**Work instruction**:
The records below are made of lines; count those holding the word "model" and give the number only.

**Stored data**:
Lemma triple_pipeline_steps e q model :
  generation_nonblank e ->
  triple cached_responses_nonempty (pipeline_steps md5 e q model)
         response_nonempty.
Proof.
  intros Hgen. unfold pipeline_steps.
  eapply triple_bind; [apply triple_checkpoint|]. intros _ _.
  eapply triple_bind; [apply triple_check_cache|]. intros c Hc.
  destruct (truthy c).
  - eapply triple_bind with (Q1 := fun r => r <> "");
      [apply triple_subscript; exact Hc|]. intros r Hr.
    eapply triple_bind; [apply triple_get_sources|]. intros srcs _.
    eapply triple_bind; [apply triple_get_department|]. intros d _.
    now apply triple_ret.
  - eapply triple_bind; [apply triple_checkpoint|]. intros _ _.
    eapply triple_bind with (Q1 := anything); [now apply triple_gets|].
    intros cs _.
    eapply triple_bind; [apply triple_checkpoint|]. intros _ _.
    eapply triple_bind; [apply triple_retrieve|]. intros ci _.
    eapply triple_bind; [apply triple_checkpoint|]. intros _ _.
    eapply triple_bind; [apply triple_reasoning|]. intros recs _.
    eapply triple_bind; [apply triple_checkpoint|]. intros _ _.
    eapply triple_bind with (Q1 := anything); [now apply triple_gets|].
    intros key _.
    assert (Hresp : (if key
                     then generate_ai_response e q ci model
                     else generate_fallback_response
                            (Some (identify_area_from_query cs q))
                            (identify_issue_type q) ci) <> "").
    { destruct key; [now apply ai_response_nonempty
                    |apply fallback_response_nonempty]. }
    eapply triple_bind; [apply triple_checkpoint|]. intros _ _.
    apply triple_tail; auto.
    now apply triple_cache_response.
Qed.

Lemma triple_process e q model :
  generation_nonblank e ->
  triple cached_responses_nonempty (process_civic_query md5 e q model)
         response_nonempty.
Proof.
  intros Hgen. unfold process_civic_query. apply triple_try.
  - now apply triple_pipeline_steps.
  - intros ex h [= <-]. apply triple_ret. exact apology_nonempty.
Qed.

(** *** On a [CacheModule] no run reports a hit *)

Lemma triple_check_cache_object e q :
  triple uses_cache_object (check_cache md5 e q) not_an_entry.
Proof.
  intros s Hs res s'. unfold check_cache, bind, gets, ret, on_cache_object.
  unfold uses_cache_object in Hs.
  destruct (cache_module s) as [c|d] eqn:Hc; [|contradiction].
  destruct (Cag.get_cached_response md5 (lookup_env e) q c) as [[t|ex] c'];
    intros [= <- <-]; (split; [exact I|]).
  - intros a [= <-] en. destruct t; discriminate.
  - discriminate.
Qed.

Lemma triple_cache_response_object e q r d :
  triple uses_cache_object (cache_response md5 e q r d) anything.
Proof.
  intros s Hs res s'.
  unfold cache_response, bind, gets, modify, on_cache_object.
  unfold uses_cache_object in Hs.
  destruct (cache_module s) as [c|dd] eqn:Hc; [|contradiction].
  destruct (Cag.cache_response md5 (store_env e) q r d None None c)
    as [[t|ex] c'];
    intros [= <- <-]; (split; [exact I|]); easy.
Qed.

**Written solution**:
5